==== Exercise materials ====

(** Walks a statement whose intermediate values do not matter. *)
Ltac solve_yields :=
  repeat first
    [ solve [eauto 3 with yields]
    | progress intros
    | match goal with
      | |- yields _ ?X (catch _ _) => apply (yields_catch X X)
      | |- yields _ _ (match ?x with _ => _ end) => destruct x
      | |- result_in _ _ (match ?x with _ => _ end) => destruct x
      | |- result_in _ _ (Ok _) => unfold result_in
      | |- result_in _ _ (Err _) => unfold result_in
      end
    | apply (yields_bind _ (λ _, True))
    | apply yields_gets | apply yields_modify
    | apply yields_ret | apply yields_raise | apply yields_lift
    | apply (result_in_bind _ (λ _, True))
    | apply (result_in_fmap _ (λ _, True))
    | apply result_in_when | apply result_in_option
    | exact I ].

(** [hoare P m Q X]: from a store in [P], [m] returns a value and a store in [Q], or raises in a
    store in [X]. *)
Definition hoare {S E A} (P : S → Prop) (m : ST S E A) (Q : A → S → Prop) (X : S → Prop) : Prop :=
  ∀ s, P s → match m s with (Ok a, s') => Q a s' | (Err _, s') => X s' end.

Section hoare_rules.
Context {S E : Type}.
Implicit Types (P X : S → Prop).

Lemma hoare_ret {A} P (Q : A → S → Prop) X (a : A) :
  (∀ s, P s → Q a s) → hoare P (mret a : ST S E A) Q X.
Proof. intros H s Hs. by apply H. Qed.
Lemma hoare_raise {A} P (Q : A → S → Prop) X (e : E) :
  (∀ s, P s → X s) → hoare P (raise e : ST S E A) Q X.
Proof. intros H s Hs. by apply H. Qed.
Lemma hoare_bind {A B} P (Q : A → S → Prop) (K : B → S → Prop) X (m : ST S E A)
    (f : A → ST S E B) :
  hoare P m Q X → (∀ a, hoare (Q a) (f a) K X) → hoare P (m ≫= f) K X.
Proof.
  intros Hm Hf s Hs. rewrite ST_bind_at. specialize (Hm s Hs).
  destruct (m s) as [[a|e] s1]; [by apply Hf|done].
Qed.
(** A validator: its result is known afterwards, the store is the same. *)
Lemma hoare_bind_lift {A B} P (K : B → S → Prop) X (r : result E A) (f : A → ST S E B) :
  (∀ s, P s → X s) → (∀ a, r = Ok a → hoare P (f a) K X) → hoare P (lift r ≫= f) K X.
Proof.
  intros HX Hf s Hs. rewrite ST_bind_lift. destruct r as [a|e]; [by apply Hf|by apply HX].
Qed.
Lemma hoare_conseq {A} P P' (Q Q' : A → S → Prop) X X' (m : ST S E A) :
  hoare P' m Q' X' → (∀ s, P s → P' s) → (∀ a s, Q' a s → Q a s) → (∀ s, X' s → X s) →
  hoare P m Q X.
Proof.
  intros Hm HP HQ HX s Hs. specialize (Hm s (HP s Hs)). destruct (m s) as [[a|e] s1]; auto.
Qed.
(** What the precondition implies whatever the store. *)
Lemma hoare_pure {A} (φ : Prop) P (Q : A → S → Prop) X (m : ST S E A) :
  (∀ s, P s → φ) → (φ → hoare P m Q X) → hoare P m Q X.
Proof. intros HP Hm s Hs. exact (Hm (HP s Hs) s Hs). Qed.
Lemma hoare_catch {A} P (Q : A → S → Prop) X X' (m : ST S E A) h :
  hoare P m Q X' → (∀ e, hoare X' (h e) Q X) → hoare P (catch m h) Q X.
Proof.
  intros Hm Hh s Hs. unfold catch. specialize (Hm s Hs).
  destruct (m s) as [[a|e] s1]; [done|by apply Hh].
Qed.
(** The invariant may mention the elements already visited. *)
Lemma hoare_fold {A B} (I : list A → B → S → Prop) X (f : B → A → ST S E B) l b :
  (∀ seen x rest b, l = seen ++ x :: rest → hoare (I seen b) (f b x) (I (seen ++ [x])) X) →
  hoare (I [] b) (foldST f b l) (I l) X.
Proof.
  assert (∀ seen rest b, (∀ seen' x rest' b, seen ++ rest = seen' ++ x :: rest' →
      hoare (I seen' b) (f b x) (I (seen' ++ [x])) X) →
    hoare (I seen b) (foldST f b rest) (I (seen ++ rest)) X) as H; [|by apply (H [] l b)].
  intros seen rest. revert seen. induction rest as [|x rest IH]; intros seen b' Hf; simpl.
  - apply hoare_ret. by rewrite app_nil_r.
  - eapply hoare_bind; [by apply (Hf seen x rest)|]. intros b2.
    replace (seen ++ x :: rest) with ((seen ++ [x]) ++ rest) by by rewrite <- app_assoc.
    apply IH. intros seen' y rest' b3 Heq.
    apply (Hf seen' y rest'). by rewrite <- Heq, <- app_assoc.
Qed.
End hoare_rules.

(** ** Tactics *)

(** Turns a successful run of a validator into the facts its guards establish. *)
Ltac result_inv :=
  repeat match goal with
  | H : Ok _ = Ok _ |- _ => injection H as H; try subst
  | H : Err _ = Err _ |- _ => injection H as H; try subst
  | H : Ok _ = Err _ |- _ => discriminate H
  | H : Err _ = Ok _ |- _ => discriminate H
  | H : _ ≫= _ = Ok _ |- _ => apply bind_Ok in H; destruct H as (? & ? & H)
  | H : _ <$> _ = Ok _ |- _ => apply fmap_Ok in H; destruct H as (? & ? & ?); subst
  | H : raise_when _ _ = Ok _ |- _ => apply raise_when_Ok in H
  | H : raise_any _ _ = Ok _ |- _ => apply raise_any_Ok in H
  | H : Forall _ (_ :: _) |- _ => apply Forall_cons in H; destruct H
  | H : Forall _ [] |- _ => clear H
  | H : of_option _ _ = Ok _ |- _ => apply of_option_Ok in H
  | H : map_err _ _ = Ok _ |- _ => apply map_err_Ok in H
  | H : _ || _ = false |- _ => apply orb_false_iff in H; destruct H
  | H : _ && _ = true |- _ => apply andb_true_iff in H; destruct H
  | H : negb _ = false |- _ => apply negb_false_iff in H
  | H : negb _ = true |- _ => apply negb_true_iff in H
  | u : unit |- _ => destruct u
  end.

(** The same for a run of a stateful statement. *)
Ltac st_inv :=
  repeat match goal with
  | H : (_ ≫= _) _ = (Ok _, _) |- _ =>
      apply ST_bind_Ok in H; destruct H as (? & ? & ? & H)
  | H : gets _ _ = (Ok _, _) |- _ => apply gets_Ok in H as [-> ->]
  | H : modify _ _ = (Ok _, _) |- _ => apply modify_Ok in H as ->
  | H : lift _ _ = (Ok _, _) |- _ => apply lift_Ok in H as [? ->]
  | H : mret _ _ = (Ok _, _) |- _ => apply ret_Ok in H as [? ->]
  | H : raise _ _ = (Ok _, _) |- _ => discriminate H
  | H : (Ok _, _) = (Ok _, _) |- _ => injection H as H; try subst
  | H : (Err _, _) = (Ok _, _) |- _ => discriminate H
  | H : (Ok _, _) = (Err _, _) |- _ => discriminate H
  end.

(** [lia] with Euclidean division and remainder by constants. *)
Ltac divlia := zify; Z.to_euclidean_division_equations; lia.

(** Case analysis on the booleans the code tests. *)
Ltac case_bool :=
  match goal with
  | |- context [if ?b then _ else _] => destruct b eqn:?
  | H : context [if ?b then _ else _] |- _ => destruct b eqn:?
  end.

(** ** Lists *)

Lemma existsb_false {A} (f : A → bool) l : existsb f l = false ↔ ∀ x, x ∈ l → f x = false.
Proof.
  induction l as [|a l IH]; simpl; [split; [set_solver|done]|].
  rewrite orb_false_iff, IH. set_solver.
Qed.

Lemma forallb_true {A} (f : A → bool) l : forallb f l = true ↔ ∀ x, x ∈ l → f x = true.
Proof.
  induction l as [|a l IH]; simpl; [split; [set_solver|done]|].
  rewrite andb_true_iff, IH. set_solver.
Qed.

Lemma take_drop_length {A} n (l : list A) : take n l ++ drop (length (take n l)) l = l.
Proof.
  revert n. induction l as [|x l IH]; intros [|n]; simpl; [done..|]. by rewrite IH.
Qed.

Lemma filter_all {A} (P : A → Prop) `{!∀ x, Decision (P x)} (l : list A) :
  (∀ x, x ∈ l → P x) → filter P l = l.
Proof.
  induction l as [|x l IH]; [done|]. intros HP. rewrite filter_cons_True by (apply HP; left). f_equal.
  apply IH. intros y Hy. apply HP. by right.
Qed.

Lemma filter_none {A} (P : A → Prop) `{!∀ x, Decision (P x)} (l : list A) :
  (∀ x, x ∈ l → ¬ P x) → filter P l = [].
Proof.
  induction l as [|x l IH]; [done|]. intros HP. rewrite filter_cons_False by (apply HP; left).
  apply IH. intros y Hy. apply HP. by right.
Qed.

Section mem.
Context {A : Type} `{EqDecision A}.

(** Membership test, [x in l]. *)
Definition mem (x : A) (l : list A) : bool := bool_decide (x ∈ l).

Lemma mem_true x l : mem x l = true ↔ x ∈ l.
Proof. unfold mem. apply bool_decide_eq_true. Qed.
Lemma mem_false x l : mem x l = false ↔ x ∉ l.
Proof. unfold mem. apply bool_decide_eq_false. Qed.

(** [len(set(l)) != len(l)] is false exactly when [l] has no duplicates. *)
Definition has_dup (l : list A) : bool := negb (bool_decide (NoDup l)).

Lemma has_dup_false l : has_dup l = false ↔ NoDup l.
Proof. unfold has_dup. rewrite negb_false_iff. apply bool_decide_eq_true. Qed.

(** [set(l) == set(k)] on lists of hashable values. *)
Definition same_set (l k : list A) : bool :=
  forallb (λ x, mem x k) l && forallb (λ x, mem x l) k.

Lemma same_set_true l k : same_set l k = true ↔ ∀ x, x ∈ l ↔ x ∈ k.
Proof.
  unfold same_set. rewrite andb_true_iff, !forallb_true.
  setoid_rewrite mem_true. naive_solver.
Qed.

(** [set(l) <= set(k)] *)
Definition subset_of (l k : list A) : bool := forallb (λ x, mem x k) l.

====

● Your instructions: Once you find the line with "- apply hoare_ret. by rewrite app_nil_r." above, print it and every line after it up to and including the line with "Err _ = Err", exactly as written and nothing else.

● Solution for this task:
  - apply hoare_ret. by rewrite app_nil_r.
  - eapply hoare_bind; [by apply (Hf seen x rest)|]. intros b2.
    replace (seen ++ x :: rest) with ((seen ++ [x]) ++ rest) by by rewrite <- app_assoc.
    apply IH. intros seen' y rest' b3 Heq.
    apply (Hf seen' y rest'). by rewrite <- Heq, <- app_assoc.
Qed.
End hoare_rules.

(** ** Tactics *)

(** Turns a successful run of a validator into the facts its guards establish. *)
Ltac result_inv :=
  repeat match goal with
  | H : Ok _ = Ok _ |- _ => injection H as H; try subst
  | H : Err _ = Err _ |- _ => injection H as H; try subst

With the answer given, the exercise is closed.